As much as I know Amazon offers a sort of virtual machine hosting which I understand you setup as a normal server but has possible flexible resources in terms of load power. I'm not sure if that can be accomplished on Azure as well.
Questions
What is your experience with application transition to cloud and which one did you choose and why?
What would you recommend I should think about when designing/developing the solution to make the transition as painless as possible.
Based on your experience is it better to move to the cloud (financial wise) or is it better to buy your own servers and load balance application yourself and maybe save money on the long run?
"Cloud" is such a vague term. Still, I think this is a very good question.
Basically, IaaS cloud hosting does not magically make your application scale. It's really a virtual private server with very short contract / cancellation periods.
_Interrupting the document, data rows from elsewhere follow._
Lemma ports_remove_spec_witness :
  let w := one_forward_world in
  let w' := (ports_remove quiet_env "7" 10000 w).2 in
  ∃ l1 l2,
    [ {| container := "RathamCloud-vps-7-1"; internal_port := 22;
         host_port := 10000 |} ]
    = l1 ++ {| container := "RathamCloud-vps-7-1"; internal_port := 22;
               host_port := 10000 |} :: l2
    ∧ active_ports (port_data (mem w'))
      = <["7" := l1 ++ l2]> (active_ports (port_data (mem w)))
    ∧ trace w'
      = trace w ++ [ Exec (tcp_remove_command "RathamCloud-vps-7-1" 10000)
                          (Done "ok");
                     Exec (udp_remove_command "RathamCloud-vps-7-1" 10000)
                          (Done "ok");
                     Send Success "Port Forward Removed" ].
Proof.
  pose proof (ports_remove_spec quiet_env "7" 10000 one_forward_world
                [ {| container := "RathamCloud-vps-7-1"; internal_port := 22;
                     host_port := 10000 |} ]
                {| container := "RathamCloud-vps-7-1"; internal_port := 22;
                   host_port := 10000 |}
                ltac:(vm_compute; reflexivity) ltac:(vm_compute; reflexivity))
    as H.
  cbv zeta in H. cbn [rtc quiet_env] in H.
  destruct H as (l1 & l2 & El & _ & _ & Hap & _ & _ & _ & Htr).
  cbv zeta. exists l1, l2. split_and!; [done..|].
  rewrite Htr, <- app_assoc. reflexivity.
Defined.

(** ** Create (C6) *)

Ltac create_failed E :=
  split_and!;
    [ intros u Hu; by rewrite ?lookup_insert_ne
    | left; rewrite ?lookup_insert_eq;
      try match goal with H : vps_data _ !! _ = _ |- _ => rewrite H end;
      split_and!; [done..|by rewrite last_snoc]
    | intros Hall;
      match type of E with
      | rtc _ ?h ?c = _ => destruct (Hall h c) as [? Ho]; rewrite Ho in E
      end; done ].

(** C6. For every call of create.  If ram, cpu or disk is not positive the
    only effect is the reply "Invalid Specs": nothing is run, recorded or
    saved.  If all three are positive, the call either records nothing for
    the owner (and ends with the reply "Creation Failed"), or appends
    exactly one record to the owner's list, and then the five commands
    init, memory limit, cpu limit, disk size and start were run in this
    order and all succeeded before the record was appended and saved; the
    appended record has status "running", suspended false, an empty
    suspension history and the config string
    "{ram}GB RAM / {cpu} CPU / {disk}GB Disk".  The lists of the other
    owners are untouched, and when no command fails the record is
    appended. *)
Theorem create_vps_spec cfg env ram cpu disk user w :
  let user_id := pretty user in
  let old := default [] (vps_data (mem w) !! user_id) in
  let w' := (create_vps cfg env ram cpu disk user w).2 in
  let new := default [] (vps_data (mem w') !! user_id) in
  let id := derived_container_name user_id old in
  (ram ≤ 0 ∨ cpu ≤ 0 ∨ disk ≤ 0 →
     mem w' = mem w ∧ save_log w' = save_log w
     ∧ trace w' = trace w ++ [Send Error "Invalid Specs"])
  ∧ (0 < ram ∧ 0 < cpu ∧ 0 < disk →
     (∀ u, u ≠ user_id → vps_data (mem w') !! u = vps_data (mem w) !! u)
     ∧ ((new = old ∧ save_log w' = save_log w
         ∧ list.last (trace w') = Some (Send Error "Creation Failed"))
        ∨ ∃ t o1 o2 o3 o4 o5,
            new = old ++ [new_vps_info id ram cpu disk t]
            ∧ save_log w' = save_log w ++ [disk_write env (save_log w)]
            ∧ trace w'
              = trace w
                ++ [ Send Info "Creating RathamCloud VPS";
                     Exec ("RTC init ubuntu:22.04 " +:+ id +:+ " --storage "
                           +:+ DEFAULT_STORAGE_POOL cfg) (Done o1);
                     Exec ("RTC config set " +:+ id +:+ " limits.memory "
                           +:+ pretty (ram * 1024) +:+ "MB") (Done o2);
                     Exec ("RTC config set " +:+ id +:+ " limits.cpu "
                           +:+ pretty cpu) (Done o3);
                     Exec ("RTC config device set " +:+ id +:+ " root size "
                           +:+ pretty disk +:+ "GB") (Done o4);
                     Exec ("RTC start " +:+ id) (Done o5);
                     Clock;
                     Send Success "RathamCloud VPS Created Successfully";
                     Dm user_id ])
     ∧ ((∀ h c, ∃ o, rtc env h c = Done o) →
        ∃ t, new = old ++ [new_vps_info id ram cpu disk t]))
  ∧ (∀ t, let r := new_vps_info id ram cpu disk t in
          container_name r = id
          ∧ status r = Some "running" ∧ suspended r = Some false
          ∧ suspension_history r = Some []
          ∧ config r = pretty ram +:+ "GB RAM / " +:+ pretty cpu +:+ " CPU / "
                       +:+ pretty disk +:+ "GB Disk").
Proof.
  cbv zeta. split_and!; [| |done].
  - intros Hbad. unfold create_vps.
    assert (bool_decide (ram ≤ 0) || bool_decide (cpu ≤ 0)
            || bool_decide (disk ≤ 0) = true) as ->.
    { destruct Hbad as [?|[?|?]];
        repeat (case_bool_decide; simpl; try done); lia. }
    munfold. trace_eq.
  - intros (Hram & Hcpu & Hdisk). unfold create_vps.
    rewrite !bool_decide_eq_false_2 by lia. cbn [orb].
    set (uid := pretty user). munfold.
    destruct (vps_data (mem w) !! uid) as [l|] eqn:E; munfold;
      rewrite ?lookup_insert_eq, ?E; cbn [default from_option id];
      (destruct (rtc env (trace w ++ [_]) _) as [o1|e1] eqn:E1; munfold;
         [|create_failed E1]);
      (destruct (rtc env ((trace w ++ [_]) ++ [_]) _) as [o2|e2] eqn:E2;
         munfold; [|create_failed E2]);
      (destruct (rtc env (((trace w ++ [_]) ++ [_]) ++ [_]) _)
         as [o3|e3] eqn:E3; munfold; [|create_failed E3]);
      (destruct (rtc env ((((trace w ++ [_]) ++ [_]) ++ [_]) ++ [_]) _)
         as [o4|e4] eqn:E4; munfold; [|create_failed E4]);
      (destruct (rtc env (((((trace w ++ [_]) ++ [_]) ++ [_]) ++ [_]) ++ [_]) _)
         as [o5|e5] eqn:E5; munfold; [|create_failed E5]);
      (split_and!;
         [ intros u Hu; by rewrite lookup_alter_ne, ?lookup_insert_ne
         | right; eexists _, o1, o2, o3, o4, o5;
           rewrite lookup_alter_eq, ?lookup_insert_eq, ?E;
           split_and!; [done..|]; trace_eq
         | intros _; eexists;
           by rewrite lookup_alter_eq, ?lookup_insert_eq, ?E ]).
Qed.

Example create_vps_example :
  vps_data (mem (step default_config quiet_env fresh_world
                      (CreateVps 1210291131301101618 2 1 10 7))) !! "7"
  = Some [ {| container_name := "RathamCloud-vps-7-1"; ram := "2GB";
              cpu := "1"; storage := "10GB";
              config := "2GB RAM / 1 CPU / 10GB Disk";
              status := Some "running"; suspended := Some false;
              suspension_history := Some [];
              created_at := "2024-01-01T00:00:00"; shared_with := Some [] |} ].
Proof. vm_compute. reflexivity. Qed.

(** ** Instance ids (C7) *)

(** All instance ids present in the store. *)
Definition instance_ids (g : Globals) : list string :=
  (map_to_list (vps_data g)).*2 ≫= fmap container_name.

(** The main admin creates two instances for user 7, then deletes the first. *)
Definition two_created_one_deleted : World :=
  run default_config quiet_env fresh_world
    [ CreateVps 1210291131301101618 2 1 10 7;
      CreateVps 1210291131301101618 4 2 20 7;
      DeleteVps 1210291131301101618 7 1 ].

(** C7. After two creates and the delete of the owner's first instance, the
    surviving instance is "RathamCloud-vps-7-2" and the id that the next
    create derives for the same owner is "RathamCloud-vps-7-2" again; when
    the tool accepts the commands, the store ends up with two records under
    that one id. *)
Theorem create_after_delete_reuses_id :
  let w := two_created_one_deleted in
  instance_ids (mem w) = ["RathamCloud-vps-7-2"]
  ∧ derived_container_name "7" (default [] (vps_data (mem w) !! "7"))
    = "RathamCloud-vps-7-2"
  ∧ instance_ids
      (mem (step default_config quiet_env w
                 (CreateVps 1210291131301101618 1 1 5 7)))
    = ["RathamCloud-vps-7-2"; "RathamCloud-vps-7-2"].
Proof. vm_compute. done. Qed.

(** ** Instance guardian (C5) *)

(** The record object at index [i] of [vps_data[user_id]]. *)
Definition vps_at (w : World) (user_id : string) (i : nat) : option vps :=
  vps_data (mem w) !! user_id ≫= (.!! i).

(** What a tick may do to one record: nothing, or one automatic suspension
    of a record that was running and not suspended. *)
Definition evolved (v v' : vps) : Prop :=
  v' = v
  ∨ (monitored v = true
     ∧ ∃ entry, by_ entry = "RathamCloud Auto-System"
                ∧ v' = auto_suspend entry v).

(** Event [e] samples or stops container [c]. *)
Definition probes (c : string) (e : event) : Prop :=
  e = SampleCpu c ∨ e = SampleRam c ∨ ∃ r, e = Exec ("RTC stop " +:+ c) r.

(** What a tick does to the world. *)
Definition tick_rel : relation World :=
  λ w w',
    (∀ user_id i,
       match vps_at w user_id i, vps_at w' user_id i with
       | Some v, Some v' => evolved v v'
       | None, None => True
       | _, _ => False
       end)
    ∧ ∃ evs, trace w' = trace w ++ evs
             ∧ ∀ e, e ∈ evs →
                    e = Clock ∨ (∃ u, e = Dm u)
                    ∨ ∃ user_id i v, vps_at w user_id i = Some v
                                     ∧ monitored v = true
                                     ∧ probes (container_name v) e.

Lemma monitored_auto_suspend entry v : monitored (auto_suspend entry v) = false.
Proof. reflexivity. Qed.

Lemma evolved_trans v1 v2 v3 : evolved v1 v2 → evolved v2 v3 → evolved v1 v3.
Proof.
  intros [->|(Hm & e & He & ->)] H23; [done|].
  destruct H23 as [->|(Hm' & _)].
  - right. eauto.
  - by rewrite monitored_auto_suspend in Hm'.
Qed.

Lemma evolved_monitored v v' : evolved v v' → monitored v' = true → v' = v.
Proof.
  intros [->|(_ & e & _ & ->)] Hm; [done|].
  by rewrite monitored_auto_suspend in Hm.
Qed.

#[global] Instance tick_rel_preorder : PreOrder tick_rel.
Proof.
  split.
  - intros w. split.
    + intros u i. destruct (vps_at w u i); [by left|done].
    + exists []. split; [by rewrite app_nil_r|].
      intros e He. by apply elem_of_nil in He.
  - intros w1 w2 w3 [Hp12 (evs12 & Ht12 & He12)] [Hp23 (evs23 & Ht23 & He23)].
    split.
    + intros u i. specialize (Hp12 u i). specialize (Hp23 u i).
      destruct (vps_at w1 u i), (vps_at w2 u i), (vps_at w3 u i); try done.
      by eapply evolved_trans.
    + exists (evs12 ++ evs23). split; [by rewrite Ht23, Ht12, app_assoc|].
      intros e He. apply elem_of_app in He as [He|He]; [by apply He12|].
      destruct (He23 e He) as [?|[?|(u & i & v2 & Hv2 & Hm2 & Hpr)]];
        [by left|by right; left|].
      right; right. specialize (Hp12 u i). rewrite Hv2 in Hp12.
      destruct (vps_at w1 u i) as [v1|] eqn:Hv1; [|done].
      apply evolved_monitored in Hp12; [|done]. subst v2.
      by exists u, i, v1.
Qed.

Lemma vps_at_alter (m : gmap string (list vps)) (f : vps → vps)
  user_id i user_id' i' :
  alter (alter f i) user_id m !! user_id' ≫= (.!! i')
  = if decide (user_id = user_id' ∧ i = i')
    then f <$> (m !! user_id' ≫= (.!! i'))
    else m !! user_id' ≫= (.!! i').
Proof.
  rewrite lookup_alter. destruct (decide (user_id = user_id')) as [->|Hu].
  - destruct (m !! user_id') as [l|]; simpl.
    + rewrite list_lookup_alter.
      destruct (decide (i = i')) as [->|Hi].
      * rewrite decide_True by done. done.
      * rewrite decide_False by tauto. done.
    + by destruct (decide _).
  - rewrite decide_False by tauto. done.
Qed.

(** The loop body on one record, case by case. *)
Lemma monitor_vps_spec cfg env user_id i w v :
  vps_at w user_id i = Some v →
  let w1 := (monitor_vps cfg env user_id i w).2 in
  let c := container_name v in
  if monitored v then
    let cpu := container_cpu env (trace w) c in
    let ram := container_ram env (trace w ++ [SampleCpu c]) c in
    let t0 := trace w ++ [SampleCpu c; SampleRam c] in
    if exceeds cpu (CPU_THRESHOLD cfg) || exceeds ram (RAM_THRESHOLD cfg) then
      match rtc env t0 ("RTC stop " +:+ c) with
      | Done o =>
        let t1 := t0 ++ [Exec ("RTC stop " +:+ c) (Done o)] in
        let entry := {| time := now env t1;
                        reason := suspend_reason cfg env cpu ram;
                        by_ := "RathamCloud Auto-System" |} in
        vps_at w1 user_id i = Some (auto_suspend entry v)
        ∧ (∀ u j, ¬ (user_id = u ∧ i = j) → vps_at w1 u j = vps_at w u j)
        ∧ admin_data (mem w1) = admin_data (mem w)
        ∧ port_data (mem w1) = port_data (mem w)
        ∧ save_log w1 = save_log w ++ [disk_write env (save_log w)]
        ∧ (disk_write env (save_log w) = Saved →
           vps_file (disk w1) = Json (vps_data (mem w1)))
        ∧ trace w1 = t1 ++ [Clock; Dm user_id]
      | Failed e =>
        mem w1 = mem w ∧ save_log w1 = save_log w ∧ disk w1 = disk w
        ∧ trace w1 = t0 ++ [Exec ("RTC stop " +:+ c) (Failed e)]
      end
    else mem w1 = mem w ∧ save_log w1 = save_log w ∧ disk w1 = disk w
         ∧ trace w1 = t0
  else w1 = w.
Proof.
  intros Hv. cbv zeta. unfold monitor_vps. munfold.
  unfold vps_at in Hv. rewrite Hv.
  destruct (monitored v); [|done]. munfold.
  rewrite <- ?app_assoc. cbn [app].
  destruct (exceeds _ _ || exceeds _ _); [|by munfold].
  munfold. rewrite <- ?app_assoc. cbn [app].
  destruct (rtc env _ _) as [o|e]; munfold; [|trace_eq].
  rewrite <- ?app_assoc. cbn [app]. unfold vps_at. cbn [mem vps_data].
  split_and!; try done.
  - rewrite vps_at_alter, decide_True by done. by rewrite Hv.
  - intros u j Hne. by rewrite vps_at_alter, decide_False.
  - by intros ->.
Qed.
For scalability, the magic lies not so much in the hosting, but in the horizontal scalability of the application code itself. This is related to all the distributed computing challenges. For example, adding more application servers is not always easy: you must be sure that you don't persist any user state in the server application (but rather in a database, static can be evil), caching can be problematic because local caches can make the situation worse if you're using a round-robin strategy, etc.
What is your experience with application transition to cloud and which one did you choose and why?
What would you recommend I should think about when designing/developing the solution to make the transition as painless as possible.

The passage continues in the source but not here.